The following is part of a quick response I sent to a mom who emailed me asking about allowing her children to read literature that has outdated language or ideas about race. It does not encompass all of my thoughts about these issues, but it gives a good start that I thought might be helpful to other parents.
I recently had a question from a mom about which curriculum to use to create lifelong readers, and I told her that no curriculum—not even a literature-rich curriculum—can guarantee to develop children into those who read and learn from reading for life. The biggest factor in determining whether children develop into readers is if their parents/caregivers are readers. If WE show our children how important books are to us—if we create a culture in which the great ideas and great conversation are accessible and vital to all—then our children will imbibe that belief for themselves.

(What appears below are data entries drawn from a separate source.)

(* ===== verification/Add.v ===== *)
(** * [syver add] and [syver autoadd] ([add.go], [resource_map.go], [store.go])

    Adding resources to a spec: the resources are built from the system ([Construct]),
    stored into the maps of the configuration, announced, and the configuration is
    written back.  A run is what it prints, logs and writes, and its outcome; [None]
    is a panic.  The file system, the decoder and the encoder are arguments. *)

From S2P Require Import Prelude GoStrings Guard Options Values Results Resources Construct Validate Config Descriptors Sections.
From stdpp Require Import options.

(** ** What a run does *)

Inductive effect :=
| Printed (line : string)               (* on stdout *)
| Logged (line : string)                (* by [log.Printf] *)
| Wrote (path data : string).           (* [os.WriteFile] was called *)

(** The effects so far, and a value or an error. *)
Definition run (A : Type) : Type := option (list effect * result string A).

#[export] Instance run_ret : MRet run := λ A x, Some ([], Ok x).
#[export] Instance run_bind : MBind run := λ A B f m,
  match m with
  | None => None
  | Some (effs, Err e) => Some (effs, Err e)
  | Some (effs, Ok x) =>
    match f x with
    | None => None
    | Some (effs', r) => Some (effs ++ effs', r)
    end
  end.

Definition run_panic {A} : run A := None.
Definition fail {A} (e : string) : run A := Some ([], Err e).
Definition emit (e : effect) : run () := Some ([e], Ok tt).
Definition lift {A} (r : result string A) : run A := Some ([], r).

(** A read that logs. *)
Definition of_logged {A} (m : option (logged (result string A))) : run A :=
  match m with None => None | Some (log, r) => Some (Logged <$> log, r) end.

(** A loop that stops at the first error. *)
Fixpoint run_each {A S} (f : S → A → run S) (s : S) (l : list A) : run S :=
  match l with
  | [] => mret s
  | x :: l => s ← f s x; run_each f s l
  end.

(** ** Storing a resource ([resource_map.go]) *)

(** [copyTitleMeta]: the title and the metadata of the resource that is replaced. *)
Definition copyTitleMeta (dst src : SpecResource) : SpecResource :=
  spec_map_common (λ c, MkCommon (c_DiscoveryMeta c) (c_Title (spec_common src)) (c_Meta (spec_common src))
    (c_id c) (c_Skip c)) dst.

(** The entry a map gets, under the resource's id. *)
Definition upsert (m : gmap string SpecResource) (res : SpecResource) : gmap string SpecResource :=
  let id := spec_ID res in
  <[id := match m !! id with Some old => copyTitleMeta res old | None => res end]> m.

(** The same in the map of includes. *)
Definition upsert_include (m : gmap string Syverfile) (g : Syverfile) : gmap string Syverfile :=
  let id := spec_ID (RSyverfile g) in
  <[id := match m !! id with
          | Some old => match copyTitleMeta (RSyverfile g) (RSyverfile old) with RSyverfile g => g | _ => g end
          | None => g
          end]> m.

(** [UpsertLive] of the field of a configuration: a nil map cannot be stored into. *)
Definition UpsertLive (c : SyverConfig) (key : string) (res : SpecResource) : option SyverConfig :=
  match res with
  | RSyverfile g =>
    m ← Syverfiles c;
    Some (MkSyverConfig (Discovery c) (Types c) (Some (upsert_include m g)) (SyverfileAlias c))
  | _ =>
    m ← Types c !! key;
    Some (MkSyverConfig (Discovery c) (<[key := upsert m res]> (Types c)) (Syverfiles c) (SyverfileAlias c))
  end.

Section Add.
Context `{Ext} (is_error : sentinel → string → bool).

(** ** Adding one resource ([add.go]) *)

(** [resourcePrint] *)
Definition resourcePrint (fileName : string) (res : SpecResource) (announce : bool) : run () :=
  if announce
  then emit (Printed ("Adding " +:+ struct_name (struct_of (type_of res)) +:+ " to '" +:+ fileName +:+ "': "
                      +:+ spec_ID res))
  else mret tt.

(** [AddResource]; [descs] is the registry in the order a search by name ranges over it. *)
Definition AddResource (descs : list (string * Descriptor)) (fileName : string) (c : SyverConfig)
    (resourceName key : string) (config : Options.Config) (sys : System) : run SyverConfig :=
  match DescriptorByName descs resourceName with
  | None => fail (unrecognizedResourceType resourceName)
  | Some desc =>
    match d_AppendSys desc with
    | None => fail (unrecognizedResourceType resourceName)
    | Some append =>
      match configAccessors !! d_Key desc with
      | None => fail (unrecognizedResourceType resourceName)
      | Some acc =>
        if negb (has_Field acc) then fail (unrecognizedResourceType resourceName)
        else
          built ← lift (append sys key config);
          match UpsertLive c (d_Key desc) built with
          | None => run_panic
          | Some c => resourcePrint fileName built (c_AnnounceToCLI config);; mret c
          end
      end
    end
  end.

(** ** [AppendSysResource] and [AppendSysResourceIfExists] *)

Definition AppendSysResource (sys : System) (t : resource_type) (m : option (gmap string SpecResource))
    (sr : string) (config : Options.Config) : run (gmap string SpecResource * SpecResource) :=
  res ← lift (fromSystem is_error sys t sr config);
  match m with None => run_panic | Some m => mret (upsert m res, res) end.

Definition isExpectedAbsence (err : string) : bool :=
  is_error ErrMountpointNotFound err || is_error ErrServiceNotFound err
  || is_error ErrUnknownPortNetwork err.

(** The resource if it is there; a lookup that failed is logged. *)
Definition if_exists (sys : System) (t : resource_type) (sr : string) : run (option SpecResource) :=
  res ← lift (fromSystem is_error sys t sr zero_Config);
  match sys_Exists sys t sr zero_Config with
  | Ok true => mret (Some res)
  | Ok false => mret None
  | Err err =>
    if isExpectedAbsence err then mret None
    else emit (Logged ("[WARN] autoadd: skipping " +:+ x_quote sr +:+ ": " +:+ err));; mret None
  end.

As I was thinking about your question, a similar notion came to mind. As you probably inferred from your conversations with my daughter, they read widely, but they read well. How one defines that is a personal decision. I define reading well as reading that contains ideas that are good, true, and beautiful. But that does NOT mean they never read about anything that isn’t good, true, or beautiful. There are some “beautiful” books out there that contain really ugly experiences or events. A couple of books I’ve read recently that immediately come to mind are “A Picture of Dorian Gray” by Oscar Wilde and “Their Eyes Were Watching God” by Nora Zeale Hurston. These books were not all wholesome. They contained terrible events or dark views of human nature, but ultimately they revealed a piece of truth within the great conversation. I think our children’s books can do the same, albeit on a much milder scale.
The Little House series is a family favorite. The lessons about family, forgiveness, hard work far outweigh the racism they contain. I also think we need to be careful about judging books and people based on our values today. In Ma’s day, her views on the Native Americans were valid in that they *were* in danger (or at least she felt so). In a century from now, people will surely take umbrage at many of our notions that we feel are quite enlightened! That’s why CS Lewis advocates for the reading of old books, to allow the “clean sea breeze of the centuries” to blow through our timely viewpoints and perspectives.

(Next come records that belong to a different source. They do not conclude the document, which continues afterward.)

(* ===== verification/Roundtrip.v ===== *)
(** * What [syver add] writes, [syver validate] accepts

    A resource built from a system ([Construct]), encoded, decoded again and validated
    against the same system: no check fails.  The encoder and the decoder are libraries;
    what they make of the values a constructor sets is [reload].  On its way back the
    file goes through the template filter, which leaves it alone as long as it holds no
    action ([written]).  gomega's matchers are those of [Ext], with the laws
    [GomegaLaws]. *)

From S2P Require Import Prelude GoStrings GoText Options Guard Values Patterns Matchers Gomega Results Resources Construct Config Sections Add.
From stdpp Require Import options.

(** ** Through the file *)

(** A value as it comes back: a list of strings as a list of values, an integer of a
    JSON file as a floating point number. *)
Definition reload_value (f : format) (v : val) : val :=
  match v with
  | VStrs l => VList (VStr <$> l)
  | VInt n => match f with YAML => VInt n | JSON => VFloat (float64_of_Z n) end
  | v => v
  end.

Definition reload_spec (f : format) (r : SpecResource) : SpecResource :=
  let reload := reload_value f in
  match r with
  | RAddr r => RAddr { r with Addr_Reachable ::= reload }
  | RCommand r => RCommand { r with Command_ExitStatus ::= reload; Command_Stdout ::= reload;
      Command_Stderr ::= reload }
  | RDNS r => RDNS { r with DNS_Resolveable ::= reload; DNS_Resolvable ::= reload;
      DNS_Addrs ::= reload }
  | RFile r => RFile { r with File_Exists ::= reload; File_Mode ::= reload; File_Owner ::= reload;
      File_Uid ::= reload; File_Group ::= reload; File_Gid ::= reload; File_Acl ::= reload;
      File_AclSid ::= reload; File_LinkedTo ::= reload; File_Filetype ::= reload;
      File_Contains ::= reload; File_Contents ::= reload; File_Size ::= reload; File_Md5 ::= reload;
      File_Sha256 ::= reload; File_Sha512 ::= reload }
  | RGroup r => RGroup { r with Group_Exists ::= reload; Group_GID ::= reload }
  | RHTTP r => RHTTP { r with HTTP_Status ::= reload; HTTP_Headers ::= reload;
      HTTP_Body ::= reload }
  | RInterface r => RInterface { r with Interface_Exists ::= reload; Interface_Addrs ::= reload;
      Interface_MTU ::= reload }
  | RKernelParam r => RKernelParam { r with KernelParam_Value ::= reload }
  | RMount r => RMount { r with Mount_Exists ::= reload; Mount_Opts ::= reload;
      Mount_VfsOpts ::= reload; Mount_Source ::= reload; Mount_Filesystem ::= reload;
      Mount_Usage ::= reload }
  | RPackage r => RPackage { r with Package_Installed ::= reload; Package_Versions ::= reload }
  | RPort r => RPort { r with Port_Listening ::= reload; Port_IP ::= reload; Port_PID ::= reload }
  | RProcess r => RProcess { r with Process_Running ::= reload; Process_Status ::= reload;
      Process_User ::= reload }
  | RRegistry r => RRegistry { r with Registry_Exists ::= reload; Registry_Value ::= reload;
      Registry_Type ::= reload }
  | RService r => RService { r with Service_Enabled ::= reload; Service_Running ::= reload;
      Service_RunLevels ::= reload; Service_Masked ::= reload; Service_StartType ::= reload;
      Service_DelayedStart ::= reload; Service_RunAs ::= reload; Service_Dependencies ::= reload;
      Service_DisplayName ::= reload; Service_Pid ::= reload }
  | RUser r => RUser { r with User_Exists ::= reload; User_UID ::= reload; User_GID ::= reload;
      User_Home ::= reload; User_Groups ::= reload; User_Shell ::= reload }
  | RMatching r => RMatching { r with Matching_Content ::= reload; Matching_Matches ::= reload }
  | RSyverfile r => RSyverfile r
  end.

Definition reload_config (f : format) (c : SyverConfig) : SyverConfig :=
  let reload (c : fields) : fields := (λ m : gmap string SpecResource, reload_spec f <$> m) <$> c in
  MkSyverConfig (reload (Discovery c)) (reload (Types c)) (Syverfiles c) (SyverfileAlias c).

(** The file holds a configuration: [data] is its encoding, is decoded as it was encoded,
    and holds no action of a template. *)
Record written (marshal : format → SyverConfig → result string string)
    (decode : format → string → result string SyverConfig) (f : format) (c : SyverConfig) (data : string) : Prop := {
  written_encoded : marshal f c = Ok data;
  written_decoded : decode f data = Ok (reload_config f c);
  written_plain : contains data "{{" = false;
  written_no_alias : SyverfileAlias c = ∅ }.

(** What [text/template] documents: text without an action is copied as it is. *)
Definition copies_text (template : string → result string string) : Prop :=
  ∀ text, contains text "{{" = false → template text = Ok text.

(** What [ReadJSONData] makes of the file, entry by entry. *)
Lemma read_back `{Ext} marshal decode decodes_any parse_node keys template quiet f c data path key id r :
  copies_text template → written marshal decode f c data →
  field (Types c) key !! id = Some r →
  ∃ log c', ReadJSONData decode decodes_any parse_node keys template quiet (Some f) data path = Some (log, Ok c') ∧
    field (Types c') key !! id = Some (reload_spec f r).
Proof.
  intros Ht [_ Hdec Hplain Halias] Hr. unfold ReadJSONData. rewrite (Ht _ Hplain), Hdec. cbv zeta.
  assert (∃ ws, (if bool_decide (f = YAML) && negb quiet
                 then checkTopLevelKeys (parse_node data) path (legalTopLevelKeys keys) else Some []) = Some ws) as [ws ->]
    by (destruct (_ && _); [apply checkTopLevelKeys_total|by eexists]).
  assert (∃ log c', fold_alias quiet (reload_config f c) = Some (log, c') ∧ Types c' = Types (reload_config f c))
    as (log & c' & -> & HT).
  { unfold fold_alias. cbn [reload_config Syverfiles SyverfileAlias]. rewrite Halias.
    destruct (Syverfiles c); [by do 2 eexists|]. rewrite bool_decide_true by done. by do 2 eexists. }
  cbn. do 2 eexists. split; [reflexivity|]. rewrite HT. cbn [reload_config Types].
  unfold field in *. rewrite lookup_fmap. destruct (Types c !! key) as [m|]; [|done]. cbn in *.
  by rewrite lookup_fmap, Hr.
Qed.

(** ** Matching a value with itself *)

(** What gomega documents of [Equal], [BeNumerically] and [ContainElements]. *)
Class GomegaLaws `{Ext} (f : format) : Prop := {
  equal_bool b : x_equal (VBool b) (VBool b) = Ok true;
  equal_string s : x_equal (VStr s) (VStr s) = Ok true;
  numerically_self n : x_be_numerically "==" (reload_value f (VInt n)) (VInt n) = Ok true;
  contain_elements_self fs l :
    Forall2 (λ (f : val → result string bool) s, f (VStr s) = Ok true) fs l →
    (x_contain_elements fs (VStrs l)).1 = Ok true }.

(** An expectation an accessor meets. *)
Definition meets `{Ext} (e : val) (a : accessor) : Prop := evaluate e (handed_on e a) = Ok true.

#[local] Set Default Proof Using "Type*".

Section Meets.
Context `{Ext} (f : format) `{!GomegaLaws f}.

Lemma meets_bool b : meets (VBool b) (ABool (Ok b)).
Proof. unfold meets, evaluate. cbn. apply equal_bool. Qed.

Lemma meets_string s : meets (VStr s) (AString (Ok s)).
Proof. unfold meets, evaluate. cbn. by rewrite equal_string. Qed.

Lemma meets_int n : meets (reload_value f (VInt n)) (AInt (Ok n)).
Proof.
  pose proof (numerically_self n) as Hn. unfold meets, evaluate. cbn in *.
  destruct f; cbn in *; by rewrite Hn.
Qed.

Lemma meets_strings l : meets (VList (VStr <$> l)) (AStrs (Ok l)).
Proof.
  unfold meets, evaluate. cbn.
  assert (traverse matcherToGomegaMatcher (VStr <$> l) = Ok ((λ s, transformed ToString (MEqual (VStr s))) <$> l)) as ->.
  { apply traverse_Ok, Forall2_fmap, Forall_Forall2_diag, Forall_true. done. }
  cbn. destruct (x_contain_elements _ _) as [r missing] eqn:E. cbn.
  change r with (r, missing).1. rewrite <-E. apply contain_elements_self.
  rewrite <-list_fmap_compose. apply Forall2_fmap_l, Forall_Forall2_diag, Forall_true.
  intros s. cbn. by rewrite equal_string.
Qed.

Lemma meets_patterns data :
  Forall (λ l, (Z.of_nat (String.length l) < maxScanTokenSize)%Z) (raw_lines data) →
  meets (VList (VStr <$> readerToSlice data)) (AReader (Ok (VReader data None))).
Proof.
  intros Hl. destruct (generated_patterns_hold data [] [] Hl) as (missing & found & Hm).
  unfold meets, evaluate. cbn. rewrite HavePatterns_Match'_eq in Hm. injection Hm as ->. done.
Qed.

Lemma meets_no_output : meets (VStr "") (AReader (Ok (VReader "" None))).
Proof. unfold meets, evaluate. cbn. by rewrite equal_string. Qed.
End Meets.

(** ** Looking up what was read *)

(** Validation asks the system again, by the name and with the timeout the file records;
    what it is handed is what was read. *)
Definition revisits (sys : System) (key : string) (config : Config) (r : SpecResource) : Prop :=
  match r with
  | RAddr r => NewAddr sys (Addr_GetAddress r) (Addr_config (Addr_prepare r)) = NewAddr sys key config
  | RCommand r =>
    let timeout := if (Command_Timeout r <=? 0)%Z then defaultCommandTimeoutMs else Command_Timeout r in
    NewCommand sys (Command_GetExec r) (Command_config { r with Command_Timeout := timeout })
    = NewCommand sys key config
  | RDNS r => NewDNS sys (DNS_GetResolve r) (DNS_config (DNS_prepare r)) = NewDNS sys key config
  | RFile r => NewFile sys (File_GetPath r) zero_Config = NewFile sys key config
  | RGroup r => NewGroup sys (Group_GetGroupname r) zero_Config = NewGroup sys key config
  | RHTTP r => NewHTTP sys (HTTP_getURL r) (HTTP_config (HTTP_prepare r)) = NewHTTP sys key config
  | RInterface r => NewInterface sys (Interface_GetName r) zero_Config = NewInterface sys key config
  | RKernelParam r => NewKernelParam sys (KernelParam_GetName r) zero_Config = NewKernelParam sys key config
  | RMount r => NewMount sys (Mount_GetMountPoint r) (Mount_config (Mount_prepare r)) = NewMount sys key config
  | RPackage r => NewPackage sys (Package_GetName r) zero_Config = NewPackage sys key config
  | RPort r => NewPort sys (Port_GetPort r) zero_Config = NewPort sys key config
  | RProcess r => NewProcess sys (Process_GetComm r) zero_Config = NewProcess sys key config
  | RRegistry r =>
    NewRegistry sys (Registry_GetName r) zero_Config (Registry_View r) = NewRegistry sys key config ""
  | RService r => NewService sys (Service_GetName r) zero_Config = NewService sys key config
  | RUser r => NewUser sys (User_GetUsername r) zero_Config = NewUser sys key config
  | RMatching _ | RSyverfile _ => True
  end.

(** A stream of a command that was recorded as it is: read to its end, of lines the
    scanner takes, and empty when it is recorded as empty. *)
Definition stream_recorded (v : val) (x : answer val) : Prop :=
  ∃ data, x = (VReader data None, None) ∧
    Forall (λ l, (Z.of_nat (String.length l) < maxScanTokenSize)%Z) (raw_lines data) ∧
    (v = VStr "" → data = "").

(** What the constructors write down although the reading failed is kept out: the error
    of [Listening], of [Exists] of a mount and of [Addrs], and the output of a command; and
    a package whose accessors panic, on which there is nothing to write down. *)
Definition recorded (sys : System) (key : string) (config : Config) (r : SpecResource) : Prop :=
  match r with
  | RCommand r =>
    stream_recorded (Command_Stdout r) (sysCommand_Stdout (NewCommand sys key config)) ∧
    stream_recorded (Command_Stderr r) (sysCommand_Stderr (NewCommand sys key config))
  | RDNS r => DNS_Addrs r = VNil ∨ (sysDNS_Addrs (NewDNS sys key config)).2 = None
  | RPort r => (sysPort_Listening (NewPort sys key config)).2 = None
  | RMount r => (sysMount_Exists (NewMount sys key config)).2 = None
  | RPackage r => sysPackage_panic (NewPackage sys key config) = None
  | _ => True
  end.

(** ** Checks that pass *)

Definition passes (t : TestResult) : Prop := Result t = SUCCESS ∨ Result t = SKIP.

For that reason, I limit the modern books my children read. Current books may be more “right” from our modern perspective on views of race or culture or religion, but they often are more “wrong” on the truth or beauty they are emphasizing. If a book is *truly* good and beautiful, those lessons will be loud and clear above the things we deem as negatives.
I also think it is great to have those discussions with your kids. Not to beat them over the head with what’s “right” to think and what’s “wrong,” or as Charlotte Mason said to not get in between the children and their books, but a simple, light discussion. “What did you think about that?” “Do you think what she said was kind?” “Should he have done that?” It’s great to talk about that people are not all good or all bad. It’s great to discuss WHY people had those views, not to condone them, but to give more nuance to our kids’ understanding of history. We don’t want our kids to grow up as so many children are these days seeing everything in black or white and that people have to be all on one side or the other. That creates the opposite of tolerance and understanding.

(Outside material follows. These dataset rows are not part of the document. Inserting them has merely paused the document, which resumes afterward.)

Definition noSuitableAddress : string := "no suitable address found".
Definition isAddrConfigError (err : dial_error) : bool :=
  de_unknown_network err ||
  match de_addr err with Some text => bool_decide (text ≠ noSuitableAddress) | None => false end.

(** The local address of the dialler is of the family of the network. *)
Inductive local_addr := TCPAddr (ip : string) | UDPAddr (ip : string).

Record DefAddr := MkDefAddr { da_address : string; da_LocalAddress : string; da_Timeout : Z }.
Definition NewDefAddr (address : string) (config : Config) : DefAddr :=
  MkDefAddr (normalizeAddress address) (c_LocalAddress config) (TimeOutMilliSeconds config).

(** [Reachable]: what it logs, and its answer, which is never an error.  [dial] is given
    the local address and the timeout of the dialler. *)
Definition DefAddr_Reachable (dial : local_addr → Z → string → string → option dial_error) (a : DefAddr) :
    list string * bool :=
  let '(network, address) := splitAddress (da_address a) in
  let localAddr := if has_prefix network "udp" then UDPAddr (da_LocalAddress a) else TCPAddr (da_LocalAddress a) in
  match dial localAddr (milliseconds (da_Timeout a)) network address with
  | Some err =>
    (if isAddrConfigError err
     then ["[WARN] addr " +:+ da_address a +:+ " can never be reached as written: " +:+ de_text err]
     else [], false)
  | None => ([], true)
  end.
Definition addr_accessors (dial : local_addr → Z → string → string → option dial_error) (a : DefAddr) : SysAddr :=
  MkSysAddr (da_address a) (Ok (DefAddr_Reachable dial a).2).

(** ** Interfaces ([system/interface.go]) *)

(** What [net.InterfaceByName] finds: the addresses, which may fail, and the MTU. *)
Record iface := MkIface { if_Addrs : result string (list string); if_MTU : Z }.

Record DefInterface := MkDefInterface {
  di_name : string;
  di_loaded : bool;
  di_iface : option iface;
  di_err : option string }.
Definition NewDefInterface (name : string) : DefInterface := MkDefInterface name false None None.

Section Interfaces.
Context (InterfaceByName : string → result string iface).

(** [setup]: the error, and the state after it. *)
Definition interface_setup (i : DefInterface) : option string * DefInterface :=
  if di_loaded i then (di_err i, i)
  else match InterfaceByName (di_name i) with
  | Err err => (Some err, MkDefInterface (di_name i) true None (Some err))
  | Ok f => (None, MkDefInterface (di_name i) true (Some f) None)
  end.

Definition interfaceLookupRanAndFoundNothing (err : string) : bool := contains err "no such network interface".

Definition DefInterface_Exists (i : DefInterface) : result string bool * DefInterface :=
  match interface_setup i with
  | (Some err, i) => (if interfaceLookupRanAndFoundNothing err then Ok false else Err err, i)
  | (None, i) => (Ok (bool_decide (is_Some (di_iface i))), i)
  end.
(** [None]: the nil interface is dereferenced. *)
Definition DefInterface_Addrs (i : DefInterface) : option (result string (list string)) * DefInterface :=
  match interface_setup i with
  | (Some err, i) => (Some (Err err), i)
  | (None, i) => (if_Addrs <$> di_iface i, i)
  end.
Definition DefInterface_MTU (i : DefInterface) : option (result string Z) * DefInterface :=
  match interface_setup i with
  | (Some err, i) => (Some (Err err), i)
  | (None, i) => ((λ f, Ok (if_MTU f)) <$> di_iface i, i)
  end.

(** The answers of one accessor object, asked in the order [Exists], [Addrs], [MTU]. *)
Definition interface_accessors (name : string) : option SysInterface :=
  let '(e, i) := DefInterface_Exists (NewDefInterface name) in
  let '(a, i) := DefInterface_Addrs i in
  let '(m, _) := DefInterface_MTU i in
  a ← a; m ← m; Some (MkSysInterface name e a m).
End Interfaces.
End Ports.

(** ** What is listening *)

(** The tables behind a key prefix: the kind asked for, and whether only listeners count. *)
Definition table_kind (prefix : string) : string * bool :=
  if bool_decide (prefix = "tcp") then ("tcp4", true)
  else if bool_decide (prefix = "tcp6") then ("tcp6", true)
  else if bool_decide (prefix = "udp") then ("udp4", false)
  else ("udp6", false).

(** The connections a port stands for: those of its table bound to the number, among them
    only the listeners for [tcp]. *)
Definition bound (prefix addr : string) (c : ConnectionStat) : Prop :=
  ((table_kind prefix).2 = true → conn_Status c = "LISTEN") ∧ itoa_z (conn_Port c) = addr.
#[global] Instance bound_dec prefix addr c : Decision (bound prefix addr c).
Proof. unfold bound. apply _. Defined.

We are actually reading To Kill a Mockingbird with our three oldest children right now. While it is a hard book, it is absolutely beautiful too. The truth is that sin is ugly, and it’s important for our children to see how ugly it is through story. That lesson will be so much more poignant than us *telling* them how ugly it is.
The main thing I’d like to say is that I think it’s important for our kids to read difficult things while they are under our roof and we can discuss them. But I think we also need to be careful of sermonizing too much to them. And now I’m finally bringing it back to the story I started with about choosing curriculum! If we have taught them through our own lives about love and tolerance, then they will be loving and tolerant, regardless of the literature they have or haven’t read.